BEGIN DATASET

(** * DietaryApp bot: recipe filter, shop locator, pricing, advice client
      and conversation state machine

    A shallow embedding of [src/middleware.py] (the services
    [RecipeService], [ShopService], [GPTService]) and of the text and
    callback handlers of [src/handlers.py], with the properties of the
    specification stated over it. *)

From Stdlib Require Import ZArith NArith QArith Qround Qabs Reals Lra Lia Psatz.
From Stdlib Require Import Sorting.Sorted Sorting.Permutation DecimalString.
From stdpp Require Import gmap strings list fin_maps sorting.
(** * mail_sorter: the SMTP verifier (services/verifier, smtp-verifier.go)

    A shallow embedding of the Go verifier and the statements of its
    specification that were checked against it.

    Conventions of the embedding.
    - Go strings are byte sequences: [string] (a list of [ascii] bytes).
    - Go [int], [uint16], [time.Time] and [time.Duration] (nanoseconds) are
      [Z]; the verifier only counts, compares and subtracts them, and its
      divisions are Go's truncating ones, [Z.quot].
    - [float64] confidences are the decimal literals of the source, kept as
      exact rationals [Q].  The backoff product of the retry loop is taken
      in exact arithmetic too: it is the float64 product of the source
      when the factor is a whole number and the products stay below 2^53
      (the default configuration), and statements about its value are
      made for such configurations only.
    - Functions returning [(T, error)] return a pair whose second component
      is an [option error]; [None] is Go's [nil].
    - Redis, DNS, the network, the clock and the caller's context are the
      outside world: an [Env] of oracles, indexed by the number of
      interactions made so far, and a [World] holding the Redis key space,
      that counter and the log of SMTP sessions opened. *)

From Stdlib Require Import ZArith QArith List Ascii String Bool Lia DecimalString.
From stdpp Require Import gmap strings list sorting fin_maps.

Open Scope string_scope.
Open Scope Z_scope.

(** ** Bytes and strings: the parts of Go's [strings] and [fmt] in use *)

Definition byte_code (c : ascii) : Z := Z.of_N (N_of_ascii c).

Definition in_range (lo hi c : ascii) : bool :=
  (byte_code lo <=? byte_code c) && (byte_code c <=? byte_code hi).

(** [c >= utf8.RuneSelf] is the test for a non-ASCII byte. *)
Definition is_ascii_byte (c : ascii) : bool := byte_code c <? 128.

Fixpoint is_ascii (s : string) : bool :=
  match s with
  | EmptyString => true
  | String c s' => is_ascii_byte c && is_ascii s'
  end.

Definition is_upper (c : ascii) : bool := in_range "A" "Z" c.
Definition is_digit (c : ascii) : bool := in_range "0" "9" c.

(** [c += 'a' - 'A'] on an upper-case ASCII letter. *)
Definition lower_byte (c : ascii) : ascii :=
  if is_upper c then ascii_of_N (N_of_ascii c + 32) else c.

Fixpoint map_bytes (f : ascii -> ascii) (s : string) : string :=
  match s with
  | EmptyString => EmptyString
  | String c s' => String (f c) (map_bytes f s')
  end.

(** The [asciiSpace] table of package strings: tab, newline, vertical tab,
    form feed, carriage return and space. *)
Definition is_space (c : ascii) : bool :=
  let n := byte_code c in
  (n =? 9) || (n =? 10) || (n =? 11) || (n =? 12) || (n =? 13) || (n =? 32).

Fixpoint trim_left (s : string) : string :=
  match s with
  | EmptyString => EmptyString
  | String c s' => if is_space c then trim_left s' else s
  end.

Definition is_empty (s : string) : bool :=
  match s with EmptyString => true | _ => false end.

Fixpoint trim_right (s : string) : string :=
  match s with
  | EmptyString => EmptyString
  | String c s' =>
      let r := trim_right s' in
      if is_space c && is_empty r then EmptyString else String c r
  end.

(** The Unicode halves of [strings.ToLower] and [strings.TrimSpace]: what
    they return on a string holding a byte of 0x80 or above.  They depend
    on the Unicode tables of the Go runtime, which are no part of this
    repository, and are taken as parameters. *)
Class Unicode := {
  MapToLower : string -> string;      (* strings.Map(unicode.ToLower, s) *)
  TrimFuncIsSpace : string -> string  (* strings.TrimFunc(s, unicode.IsSpace) *)
}.

(** [strings.ToLower]: ASCII strings are lowered byte by byte, any other
    string goes through [unicode.ToLower]. *)
Definition ToLower {U : Unicode} (s : string) : string :=
  if is_ascii s then map_bytes lower_byte s else MapToLower s.

(** [strings.TrimSpace]: on an ASCII string the leading and trailing
    [asciiSpace] bytes are cut; a string with a non-ASCII byte is handed to
    [TrimFunc(s, unicode.IsSpace)]. *)
Definition TrimSpace {U : Unicode} (s : string) : string :=
  if is_ascii s then trim_right (trim_left s) else TrimFuncIsSpace s.

Fixpoint has_prefix (p s : string) : bool :=
  match p, s with
  | EmptyString, _ => true
  | String a p', String b s' => if Ascii.eqb a b then has_prefix p' s' else false
  | String _ _, EmptyString => false
  end.

(** [strings.Contains(s, sub)]. *)
Fixpoint Contains (s sub : string) : bool :=
  has_prefix sub s ||
  match s with
  | EmptyString => false
  | String _ s' => Contains s' sub
  end.

(** [strings.TrimSuffix(s, suffix)]: [s] without the suffix when it ends
    with it, [s] itself otherwise. *)
Fixpoint TrimSuffix (s suffix : string) : string :=
  match s with
  | EmptyString => EmptyString
  | String c s' => if String.eqb s suffix then EmptyString else String c (TrimSuffix s' suffix)
  end.

(** [strings.Split(s, sep)] for a one-byte separator: the pieces between
    the occurrences of [sep], one more than there are occurrences. *)
Fixpoint Split (s : string) (sep : ascii) : list string :=
  match s with
  | EmptyString => [EmptyString]
  | String c s' =>
      if Ascii.eqb c sep then EmptyString :: Split s' sep
      else match Split s' sep with
           | p :: ps => String c p :: ps
           | [] => [String c EmptyString]
           end
  end.

(** The number of bytes of [s] equal to [c]. *)
Fixpoint count_byte (c : ascii) (s : string) : nat :=
  match s with
  | EmptyString => O
  | String b s' => (if Ascii.eqb b c then 1 else 0)%nat + count_byte c s'
  end.
(** [json.dumps] on the values of the sample records: integers, strings
    that need no escape, and lists of them. *)
Fixpoint sample_dumps (v : Value) : string :=
  match v with
  | PyBool true => "true"
  | PyBool false => "false"
  | PyInt n => pretty n
  | PyStr s =>
      String (ascii_of_nat 34) s +:+ String (ascii_of_nat 34) EmptyString
  | PyList l =>
      "[" +:+ String.concat ", " (map sample_dumps l) +:+ "]"
  | _ => "null"
  end.

(** A file system with the configuration [config.json] and the model
    [net.onnx] it names. *)
Definition sample_is_file (path : string) : bool :=
  bool_decide (path = "net.onnx").
Definition sample_suffix (path : string) : string :=
  if endswith path ".onnx" then ".onnx" else "".

Definition sample_config : Value :=
  PyDict [("model_uri", PyStr "net.onnx"); ("metadata", PyDict good_record)].

Definition sample_json_load (path : string) : option Value :=
  if decide (path = "config.json") then Some sample_config else None.
Definition sample_onnx_load (path : string) : option ModelProto :=
  if decide (path = "net.onnx") then Some sample_model else None.

(** Plain file names are left as they are by [Path]; every directory of the
    sample file system can be written to, except [locked]. *)
Definition sample_Path (s : string) : string := s.
Definition sample_onnx_save (path : string) (model : ModelProto) : bool :=
  negb (startswith path "locked/").

End SetOnnxMetadata.

(** ** set_onnx_metadata.py: the command line *)

Module SetOnnxMetadataMain.
Import Py SetOnnxMetadata.

(** What reaches the error stream from the command line layer: the two
    texts [main] itself hands to [_error], and the usage error of
    [argparse]. *)
Inductive CliError :=
  | InvalidConfigurationFile (config_uri : string)
  | InvalidConfigurationExtension
  | UsageError.

(** What [main], [argparse] and [_write_config_template] print. *)
Inductive CliNotice :=
  | Help
  | GeneratedTemplate (abspath : string)
  | UpdateAndRun (argv0 abspath : string).
Lemma loop_iter_table (t : tick) (s : ServerState) :
  table_above P 0 s ->
  (t_poll t = PollReady -> t_listen_in t = true ->
   P (attached s ++ [t_accept t])) ->
  table_above P 0 (state_of (loop_iter t s)).
Proof.
  intros Hs Hadm. unfold loop_iter. rewrite state_of_bind.
  destruct (deliver_table (t_sig_poll t) s) as [Hf Hn].
  set (s1 := state_of (deliver (t_sig_poll t) s)) in *.
  assert (H1 : table_above P 0 s1) by now apply (table_above_ext P 0 s).
  assert (Hatt : attached s1 = attached s)
    by (unfold attached; now rewrite Hf, Hn).
  destruct (t_poll t); [|exact H1|exact H1].
  rewrite !state_of_bind.
  set (s2 := state_of (accept_phase t s1)).
  assert (H2 : table_above P 0 s2).
  { apply accept_phase_table; [exact H1|]. rewrite Hatt. now apply Hadm. }
  destruct (pty_phase_table t s2 H2) as [H3 _].
  destruct (client_phase_table t _ H3) as [H4 _].
  set (s4 := state_of (client_phase t _)) in *.
  destruct (deliver_table (t_sig_body t) s4) as [Hf' Hn'].
  cbn [mret prog_ret state_of fst snd].
  now apply (table_above_ext P 0 s4).
Qed.

End TurnInvariant.

(** *** The shutdown and the client table *)

Lemma close_all_no_send (fds : list Z) : emits no_send (close_all fds).
Proof. induction fds; cbn [close_all]; emits_tac. exact IHfds. Qed.

Lemma shutdown_child_no_send (sd : shutdown_env) :
  emits no_send (shutdown_child sd).
Proof. unfold shutdown_child. emits_tac. Qed.

Lemma shutdown_child_table (sd : shutdown_env) : keeps_table (shutdown_child sd).
Proof.
  intros s. unfold shutdown_child. rewrite state_of_bind.
  cbn [get value_of state_of fst snd].
  destruct (0 <? child_pid s); [|now split].
  destruct (sd_wait1 sd), (sd_wait2 sd); run_prog; cbn;
    match goal with
    | |- context [if ?b then _ else _] => destruct b
    end; now split.
Qed.

(** *** The cap on the attached clients *)

Lemma any_table_removal :
  forall (l : list Z) (x : Z) (l' : list Z),
    l ≡ₚ x :: l' -> (fun _ : list Z => True) l -> (fun _ : list Z => True) l'.
Proof. trivial. Qed.

Lemma init_server_table (session cmd : string) (su : startup) :
  table_ok (init_server session cmd su)
  /\ attached (init_server session cmd su) = [].
Proof.
  unfold table_ok, attached, init_server, MAX_CLIENTS. cbn [num_clients client_fds].
  rewrite length_map, length_seq. split; [split; [lia | reflexivity]|].
  reflexivity.
Qed.

Lemma event_loop_table_ok (ticks : list tick) (s : ServerState) :
  table_ok s -> table_ok (state_of (event_loop ticks s)).
Proof.
  intros Hs.
  refine (while_loop_invariant running loop_iter table_ok _ ticks s Hs).
  intros t s0 H0 _.
  apply (loop_iter_table (fun _ => True) any_table_removal t s0);
    [|trivial].
  split; [exact H0 | split; [lia | exact I]].
Qed.

Lemma close_all_state (fds : list Z) (s : ServerState) :
  state_of (close_all fds s) = s.
Proof.
  induction fds as [|fd fds IH]; [reflexivity|].
  cbn [close_all]. now rewrite state_of_bind.
Qed.

Lemma shutdown_table_ok (sd : shutdown_env) (s : ServerState) :
  table_ok s -> table_ok (state_of (shutdown sd s)).
Proof.
  intros Hs. unfold shutdown. rewrite !state_of_bind.
  cbn [get emit value_of state_of fst snd]. rewrite close_all_state.
  destruct (shutdown_child_table sd s) as [Hf Hn].
  set (s1 := state_of (shutdown_child sd s)) in *.
  assert (H1 : table_above (fun _ => True) 0 s1).
  { apply (table_above_ext _ 0 s); [exact Hf | exact Hn|].
    split; [exact Hs | split; [lia | exact I]]. }
  now destruct (server_broadcast_table _ any_table_removal
                  (sd_send_ok sd) MSG_EXIT [child_exit_code s1 mod 256] s1 H1)
    as [(? & _) _].
Qed.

END DATASET

EXERCISE BRIEF => Say how many lines of the entries above include the string "ServerState", giving the number and nothing else.

ANSWER TO THE PROBLEM => 4